The records should be restated exactly from their first line through the line with "([sceneTabs_], [activeTab_]), the" in it.

=== LISTED ENTRIES ===

(** * Session layer of the Urho3D-Toolbox scene editor

    A shallow embedding of [Editor/Editor.cpp] and of the parts of
    [Editor/SceneTab.h] it relies on: the scene-tab registry
    ([sceneTabs_], [activeTab_]), the identifier pool ([idPool_]), the
    project file written by [Editor::SaveProject] and read by
    [Editor::LoadProject], and the per-frame pass of [Editor::OnUpdate].

    State is threaded explicitly.  An operation that can dereference a null
    or expired handle returns a [Result]; everything else is total. *)

From stdpp Require Import base gmap sets list strings.
From Stdlib Require Import NArith ZArith Lia Ascii String.

Set Default Proof Using "Type".
Local Open Scope string_scope.
Local Open Scope list_scope.

(** ** Basic data *)

(** [Urho3D::StringHash] wraps an [unsigned]; its default value is 0. *)
Abbreviation StringHash := N (only parsing).

(** Object identity of a heap-allocated [SceneTab]. *)
Abbreviation ptr := nat (only parsing).


(** [StringHash::ToString] prints the value as eight upper-case hexadecimal
    digits ([sprintf("%08X")]). *)
Definition hexDigit (n : N) : ascii :=
  match n with
  | 0 => "0" | 1 => "1" | 2 => "2" | 3 => "3" | 4 => "4" | 5 => "5"
  | 6 => "6" | 7 => "7" | 8 => "8" | 9 => "9" | 10 => "A" | 11 => "B"
  | 12 => "C" | 13 => "D" | 14 => "E" | _ => "F"
  end%N%char.

Fixpoint hexDigits (k : nat) (n : N) (acc : string) : string :=
  match k with
  | O => acc
  | S k' => hexDigits k' (n / 16)%N (String (hexDigit (n mod 16)%N) acc)
  end.

Definition ToString (h : StringHash) : string := hexDigits 8 h "".

(** ** Identifier pool *)

(** [IDPool.h] is included by [SceneTab.h]; the editor calls [NewID],
    [TakeID] and [Clear] on [idPool_].  Its operations are modelled from the
    contract the specification gives for the Identifier Pool. *)
Module IDPool.

(** State: "a set of currently-issued identifiers". *)
Abbreviation t := (gset N) (only parsing).

Definition Contains (id : StringHash) (pool : t) : bool :=
  bool_decide (id ∈ pool).

(** Modelled from the spec: [IDPool::NewID], declared in [IDPool.h].
    allocate "returns an identifier not currently held by any live
    session".  The allocation scheme is left open ("any scheme guaranteeing
    uniqueness works"), so the choice of the identifier is the parameter
    [pick]. *)
Definition NewID (pick : t → StringHash) (pool : t) : StringHash * t :=
  let id := pick pool in (id, {[id]} ∪ pool).

(** Modelled from the spec: [IDPool::TakeID], declared in [IDPool.h].
    reserve claims "a specific identifier coming from persisted data; fails
    (false) if already held". *)
Definition TakeID (id : StringHash) (pool : t) : bool * t :=
  if Contains id pool then (false, pool) else (true, {[id]} ∪ pool).

(** Modelled from the spec: the pool's reclaim operation, declared in
    [IDPool.h].  It "returns true if id was held and is now freed
    (reusable), false if id was not currently held". *)
Definition Reclaim (id : StringHash) (pool : t) : bool * t :=
  if Contains id pool then (true, pool ∖ {[id]}) else (false, pool).

(** Modelled from the spec: [IDPool::Clear], declared in [IDPool.h].  It
    "releases all held identifiers". *)
Definition Clear (pool : t) : t := ∅.

(** A client of the pool: the identifiers handed out and not yet given
    back, one entry per successful [NewID]/[TakeID]. *)
Inductive Op :=
| OpNewID
| OpTakeID (id : StringHash)
| OpReclaim (id : StringHash)
| OpClear.

Fixpoint remove_one (id : StringHash) (held : list StringHash) : list StringHash :=
  match held with
  | [] => []
  | h :: rest => if bool_decide (h = id) then rest else h :: remove_one id rest
  end.

Definition step (pick : t → StringHash) (st : t * list StringHash) (op : Op)
  : t * list StringHash :=
  let '(pool, held) := st in
  match op with
  | OpNewID => let '(id, pool') := NewID pick pool in (pool', id :: held)
  | OpTakeID id =>
      let '(ok, pool') := TakeID id pool in
      (pool', if ok then id :: held else held)
  | OpReclaim id =>
      let '(ok, pool') := Reclaim id pool in
      (pool', if ok then remove_one id held else held)
  | OpClear => (Clear pool, [])
  end.

Definition run (pick : t → StringHash) (ops : list Op) : t * list StringHash :=
  foldl (step pick) (∅, []) ops.

(** A correct allocation scheme never picks a held identifier. *)
Definition pick_fresh (pick : t → StringHash) : Prop := ∀ pool, pick pool ∉ pool.

End IDPool.

(** ** Scene tabs *)

Inductive DockSlot_ :=
| Slot_Left | Slot_Right | Slot_Top | Slot_Bottom | Slot_Tab | Slot_Float | Slot_None.

(** The members of [SceneTab] that the editor reads or writes. [scene_] is
    the scene owned by the tab ([SceneView::GetScene]); [settings_] stands for
    the nested scene-settings blocks, which the editor passes through. *)
Record SceneTab := mkSceneTab {
  id_ : StringHash;
  title_ : string;
  uniqueTitle_ : string;
  path_ : string;
  isActive_ : bool;
  placeAfter_ : string;
  placePosition_ : DockSlot_;
  isRendered_ : bool;
  scene_ : ptr;
  settings_ : string
}.

Definition GetID (t : SceneTab) : StringHash := id_ t.
Definition GetTitle (t : SceneTab) : string := title_ t.
Definition GetUniqueTitle (t : SceneTab) : string := uniqueTitle_ t.
Definition SceneTab_IsActive (t : SceneTab) : bool := isActive_ t.
Definition IsRendered (t : SceneTab) : bool := isRendered_ t.
Definition GetScene (t : SceneTab) : ptr := scene_ t.

(** Modelled from the spec: [SceneTab::SetTitle], defined in [SceneTab.cpp].
    The unique title is derived: "title + identifier". *)
Definition SetTitle (title : string) (t : SceneTab) : SceneTab :=
  {| id_ := id_ t; title_ := title; uniqueTitle_ := title +:+ ToString (id_ t);
     path_ := path_ t; isActive_ := isActive_ t; placeAfter_ := placeAfter_ t;
     placePosition_ := placePosition_ t; isRendered_ := isRendered_ t;
     scene_ := scene_ t; settings_ := settings_ t |}.

(** Modelled from the spec: the constructor [SceneTab::SceneTab], defined in
    [SceneTab.cpp].  The members take the initialisers of [SceneTab.h]
    ([title_ = "Scene"], [isActive_ = false], [isRendered_ = false]), the
    identifier and the docking placement are the arguments, and the unique
    title is derived from title and identifier.  The new tab owns a new
    scene, named here by the address of the tab. *)
Definition SceneTab_new (self : ptr) (id : StringHash) (afterDockName : string)
    (position : DockSlot_) : SceneTab :=
  SetTitle "Scene"
    {| id_ := id; title_ := "Scene"; uniqueTitle_ := ""; path_ := "";
       isActive_ := false; placeAfter_ := afterDockName;
       placePosition_ := position; isRendered_ := false;
       scene_ := self; settings_ := "" |}.

(** Modelled from the spec: [SceneTab::ClearCachedPaths], defined in
    [SceneTab.cpp]; [SceneTab.h] documents it as "Clearing cached paths forces
    choosing a file name next time scene is saved", and the path is "empty ⇒
    unsaved". *)
Definition ClearCachedPaths (t : SceneTab) : SceneTab :=
  {| id_ := id_ t; title_ := title_ t; uniqueTitle_ := uniqueTitle_ t;
     path_ := ""; isActive_ := isActive_ t; placeAfter_ := placeAfter_ t;
     placePosition_ := placePosition_ t; isRendered_ := isRendered_ t;
     scene_ := scene_ t; settings_ := settings_ t |}.

(** What the panel host reports for one tab in one frame. *)
Record PanelReport := mkPanelReport {
  open : bool;      (* the dock was not dismissed *)
  visible : bool;   (* the dock contents were drawn *)
  focused : bool    (* the dock is active and the window focused *)
}.

(** Modelled from the spec: [SceneTab::RenderWindow], defined in
    [SceneTab.cpp].  It "returns false exactly when the user has requested this session be
    closed", and the visibility and focus state are "refreshed every call". *)
Definition RenderWindow (r : PanelReport) (t : SceneTab) : SceneTab * bool :=
  ({| id_ := id_ t; title_ := title_ t; uniqueTitle_ := uniqueTitle_ t;
      path_ := path_ t; isActive_ := focused r; placeAfter_ := placeAfter_ t;
      placePosition_ := placePosition_ t; isRendered_ := visible r;
      scene_ := scene_ t; settings_ := settings_ t |}, open r).

(** One [<scene>] element of the project file. *)
Record SceneEl := mkSceneEl {
  el_id : StringHash;
  el_title : string;
  el_path : string;
  el_settings : string
}.

(** Modelled from the spec: [SceneTab::SaveProject], defined in
    [SceneTab.cpp].  It writes "identifier, title, file path, and nested
    scene-settings blocks". *)
Definition SceneTab_SaveProject (t : SceneTab) : SceneEl :=
  {| el_id := id_ t; el_title := title_ t; el_path := path_ t;
     el_settings := settings_ t |}.

(** Modelled from the spec: [SceneTab::LoadProject], defined in
    [SceneTab.cpp].  It reads back what [SceneTab::SaveProject] writes; the
    unique title follows the restored title and identifier. *)
Definition SceneTab_LoadProject (scene : SceneEl) (t : SceneTab) : SceneTab :=
  SetTitle (el_title scene)
    {| id_ := el_id scene; title_ := title_ t; uniqueTitle_ := uniqueTitle_ t;
       path_ := el_path scene; isActive_ := isActive_ t;
       placeAfter_ := placeAfter_ t; placePosition_ := placePosition_ t;
       isRendered_ := isRendered_ t; scene_ := scene_ t;
       settings_ := el_settings scene |}.

(** ** Handles *)

(** [SharedPtr<SceneTab>] entries of [sceneTabs_] are pairs of the object's
    address and the object.  [sceneTabs_] is the only lasting owner of a tab,
    so a tab is alive exactly while it is in [sceneTabs_].

    [activeTab_] is a [WeakPtr<SceneTab>], with the operations of Urho3D's
    [Container/Ptr.h]: [Null()] tests that no reference count is attached,
    [Expired()] that there is none or that the object is gone, and
    [operator->] goes through [Get()], which is null once expired. *)
Inductive WeakPtr :=
| WeakNull                (* never assigned: no reference count attached *)
| WeakTo (p : ptr).       (* assigned; the object may be gone *)

#[global] Instance WeakPtr_eq_dec : EqDecision WeakPtr.
Proof. solve_decision. Defined.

===

OUTPUT FOR THIS EXERCISE >>
(** * Session layer of the Urho3D-Toolbox scene editor

    A shallow embedding of [Editor/Editor.cpp] and of the parts of
    [Editor/SceneTab.h] it relies on: the scene-tab registry
    ([sceneTabs_], [activeTab_]), the identifier pool ([idPool_]), the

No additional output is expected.